Time is also an important factor.
24 hours for OSCP are not a lot. It took me 15 hours to root all machines, and I decided to write the documentation the same day because I wanted to be sure to have all screenshots and the only way to be sure was to write it while I still had access to the exam lab.
I woke up at 5 am, started the exam at 6 am and write the last page of documentation at 5 am of the next day. I was tired, and my body was shaking for all the energy drinks that I drank during the day. My comment to friends was: amazing, I loved it, but I wouldn’t do it again before half an year.

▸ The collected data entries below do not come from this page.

(** C40: a memory error: an item that gives its hosts twice, first as a single name and then
    as an array whose first element is no string, is accepted, because only the first
    member is checked and then moved to the end; the search for duplicates then reads the
    NULL string of that element. *)
Theorem config_duplicate_member_faults allocs src item v w x y rest : all_succeed allocs = true ->
  cJSON_children (api D) (Some src) = [item] -> cJSON_members D item = [(str "vhost", v); (str "vhost", w); (str "address", x)] ->
  cJSON_IsArray (api D) (Some v) = false -> cJSON_IsString (api D) (Some v) = true -> cJSON_IsString (api D) (Some x) = true ->
  cJSON_children (api D) (Some w) = y :: rest -> cJSON_IsString (api D) (Some y) = false ->
  config_proxy_parse D allocs src = Oob.
Proof.
  intros Hal Hsrc Hm Hva Hvs Hx Hw Hy. unfold config_proxy_parse. rewrite Hsrc. cbn [proxy_filter].
  destruct (next_alloc_true _ Hal) as (l1 & E1 & H1). destruct (next_alloc_true _ H1) as (l2 & E2 & H2). destruct (next_alloc_true _ H2) as (l3 & E3 & H3).
  destruct (next_alloc_true _ H3) as (l4 & E4 & H4). destruct (next_alloc_true _ H4) as (l5 & E5 & _).
  assert (Hv : member D item "vhost" = Some v) by (unfold member; rewrite (dl_get _ L), Hm; reflexivity).
  unfold vhost_prepare. rewrite Hv, Hva, Hvs, E1. cbn [negb]. rewrite E2, E3. cbn [negb orb mbind run_bind].
  set (j := cJSON_AddArrayToObject D _ _ _).
  assert (Hj : exists a, cJSON_members D j = [(str "vhost", w); (str "address", x); (str "vhost", a)]).
  { destruct (dl_add _ L (cJSON_DeleteItemFromObjectCaseSensitive D item (str "vhost")) (str "vhost") [cJSON_CreateString D (cJSON_valuestring (api D) v)]) as (a & Ha & _).
    exists a. unfold j. rewrite Ha, (dl_delete _ L), Hm. reflexivity. }
  destruct Hj as [a Hj]. assert (Hg : forall name, member D j name = first_member (str name) [(str "vhost", w); (str "address", x); (str "vhost", a)])
    by (intros name; unfold member; by rewrite (dl_get _ L), Hj).
  unfold single_check. rewrite (Hg "address"%string), (Hg "port"%string). change (first_member (str "address") _) with (Some x).
  change (first_member (str "port") _) with (@None J). cbv match. rewrite Hx. cbn [andb length Z.of_nat Z.eqb]. rewrite E4. cbn [negb duplicates_check].
  unfold item_children. rewrite (Hg "vhost"%string). change (first_member (str "vhost") _) with (Some w). rewrite Hw. cbn [vhosts_add].
  unfold vhost_add, valuestring. by rewrite Hy, E5.
Qed.

(** ** Proofs: the icon *)

(** The encoded icon is that of the cached file, and short enough for a reply. *)
Definition icon_fits (c : @conf J) : Prop :=
  match icon_cache c with
  | None => icon_b64 c = None
  | Some raw => exists b64, icon_b64 c = Some b64 /\ base64_decode b64 = Some raw /\ len b64 <= CONF_ICON_B64MAX
  end.

Lemma stream_bytes pieces : Forall is_bytes pieces -> is_bytes (stream pieces).
Proof. induction 1 as [|p pieces Hp _ IH]; [by apply Forall_nil|]. cbn [stream]. if_as E; [by apply Forall_nil|by apply Forall_app]. Qed.

Lemma icon_encodes raw : is_bytes raw -> let b64_size := (len raw / 3 + (if 0 <? len raw mod 3 then 1 else 0)) * 4 in
  exists b64, base64_encode b64_size (Some raw) = Next b64 /\ len b64 <= b64_size /\ base64_decode b64 = Some raw.
Proof.
  intros Hr b64_size. assert (Hsz : b64_size = (len raw + 2) / 3 * 4) by (unfold b64_size; if_as E; zlia).
  destruct (base64_encode_correct b64_size raw Hr ltac:(rewrite Hsz; zlia)) as (out & H1 & H2 & H3). exists out. split; [done|]. split; [done|].
  rewrite H3. replace (b64_size <? _) with false by lia. by rewrite Nat2Z.id, firstn_all.
Qed.

(** Loading the icon keeps the last good one: whatever the file and the allocation, no
    memory error occurs, and either the icon is now that of the file, decodable and within
    the limit of a reply (or cleared, when none is configured), or the load failed with one
    warning and the configuration is what it was; nothing else of it changes. *)
Lemma config_icon_exact read alloc c action : Forall is_bytes (ra_pieces read) -> icon_fits c ->
  exists c' ready warnings, config_icon_load read alloc (Some c) (Some action) = Next (Some c', ready, warnings) /\ icon_fits c' /\
    c' = with_icon c (icon_b64 c') (icon_cache c') /\
    (if ready : bool then warnings = [] /\ icon_cache c' = match icon_path c with None => None | Some _ => Some (stream (ra_pieces read)) end
     else c' = c /\ length warnings = 1%nat).
Proof.
  intros Hb Hc. unfold config_icon_load. assert (Hself : c = with_icon c (icon_b64 c) (icon_cache c)) by (by destruct c).
  destruct (icon_path c) as [path|] eqn:Ep; [|by eexists _, _, _; split].
  destruct (freadall_exact read path false) as (_ & _ & Hr). 
  destruct (rr_result (freadall read (Some path) true false)) as [e|raw] eqn:Er.
  - destruct e; by eexists c, false, _.
  - assert (Hraw : raw = stream (ra_pieces read)) by (revert Hr; split_ifs; congruence). rewrite <- Hraw. destruct raw as [|x raw]; [by eexists c, false, _|].
    assert (Hrb : is_bytes (x :: raw)) by (rewrite Hraw; by apply stream_bytes). clear Hraw Hr Er. set (r := x :: raw) in *. if_as E1.
    { apply bool_decide_eq_true in E1. by exists c, true, []. }
    if_as E2; [by eexists c, false, _|]. destruct alloc; cbn [negb]; [|by eexists c, false, _].
    destruct (icon_encodes r Hrb) as (b64 & He & Hl & Hd). rewrite He. cbn [mbind run_bind]. eexists _, true, []. split; [done|]. split; [|by destruct c].
    exists b64. split; [done|]. split; [done|]. lia.
Qed.

End proofs.

(** ** Documents of trees *)

Definition tree_double (n : Z) : double := match n with 0 => S754_zero false | Zpos p => S754_finite false p 0 | Zneg p => S754_finite true p 0 end.

(** Parsing is given by [parse]. *)
Definition tree_document (parse : bytes -> option tree) : cJSON_document tree := {|
  api := tree_api; cJSON_ParseWithLength := parse;
  cJSON_IsObject j := match j with Some (TObject _) => true | _ => false end;
  cJSON_valuedouble j := match j with TNumber n => tree_double n | _ => S754_zero false end;
  cJSON_members j := match j with TObject m => m | _ => [] end;
  cJSON_DeleteItemFromObjectCaseSensitive j name := match j with TObject m => TObject (without_first name m) | _ => j end;
  cJSON_AddArrayToObject j name l := TObject (match j with TObject m => m | _ => [] end ++ [(name, TArray l)]);
  cJSON_CreateString := TString;
  cJSON_with_children _ l := TArray l |}.

Lemma tree_document_laws parse : document_laws (tree_document parse).
Proof.
  split.
  - by split.
  - intros j name. by destruct j.
  - intros j name. by destruct j.
  - intros j name l. by exists (TArray l).
  - done.
  - done.
  - intros j n. assert (H0 : double_eq (S754_zero false) n = true -> 0 = n) by (unfold double_eq, double_compare; by destruct (Z.compare_spec 0 n)).
    destruct j as [b|m|t|l|o]; cbn; intros H _; try by apply H0. revert H. unfold double_eq, double_compare.
    destruct m as [|p|p]; cbn [tree_double]; [by destruct (Z.compare_spec 0 n)|..]; cbn [Z.leb Z.compare Z.pow]; rewrite Z.mul_1_r;
      [by destruct (Z.compare_spec (Z.pos p) n)|by destruct (Z.compare_spec (Z.neg p) n)].
Qed.

(** Two items, one of which names a single host; the other has no address. *)
Definition sample_json : tree := TObject [
  (str "listen", TObject [(str "port", TNumber 25566)]);
  (str "metrics", TObject [(str "interval", TNumber 600)]);
  (str "proxy", TArray [TObject [(str "vhost", TString (str "A.example")); (str "address", TString (str "backend")); (str "port", TNumber 25565)];
                        TObject [(str "vhost", TArray [TString (str "b.example")])]])].
Definition sample_document : cJSON_document tree := tree_document (fun _ => Some sample_json).


Definition sample_item : tree := TObject [(str "vhost", TString (str "a")); (str "vhost", TArray [TNumber 1]); (str "address", TString (str "b"))].

Lemma config_duplicate_member_faults_witness : config_proxy_parse sample_document [] (TArray [sample_item]) = Oob.
Proof.
  apply (config_duplicate_member_faults sample_document (tree_document_laws _) [] (TArray [sample_item]) sample_item (TString (str "a")) (TArray [TNumber 1])
    (TString (str "b")) (TNumber 1) []); reflexivity.
Defined.

Definition sample_conf : @conf tree := {| log_filename := Some []; log_level := 2; listen_address := Some []; listen_port := 0; metrics_interval := 0;
  icon_path := Some (str "icon.png"); icon_b64 := None; icon_cache := None; conf_proxy := None |}.
Definition sample_read : read_answers := {|
  ra_open := true; ra_stat := Some Regular; ra_fdopen := true; ra_malloc := true; ra_realloc := true; ra_pieces := [str "ab"; str "cd"]; ra_ferror := false |}.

On the contrary 48 hours for OSCE were more than enough. I started the exam at 8 am, at 1:30 pm I was done with the “hard” buffer overflow target. At 5:30 pm I was done with the second high value target. This was a huge morale boost. It was still afternoon and I had the whole next day and only the two easy objectives to complete, and I only needed to complete one of them to get the score I needed to pass the exam. Around 8 pm I was done with the first of them and I took a break. Before going to sleep I decided to give a quick try to the last objective, I tried the first thing that came to my mind and it didn’t work, but I went to sleep knowing exactly what was the next step to try. Next morning I woke up around 8:30, at 9:30 I was done with the last objective. I had the whole day to write the documentation while still having access to the lab.
I filed my documentation even before my 48 hours for the exam were passed. The next day? I could have done it again.
If you prepare properly, OSCE exam not only doesn’t have any surprise, but it’s also structred in a way that you won’t panic about time or about not having a clue about what to do next.
I assume most (if not all) of the people doing OSCE have already done OSCP, so I assume that everybody will be able to use their OSCP exam as a comparison to understand how the exams are structured and what they can expect from the OSCE one.
Don’t fall for the horror stories available online of people being unable to get any high value target in 48 hours. It only means that something went terribly wrong during their preparation.
And now… AWAE will start at the end of the year. Looking forward to it.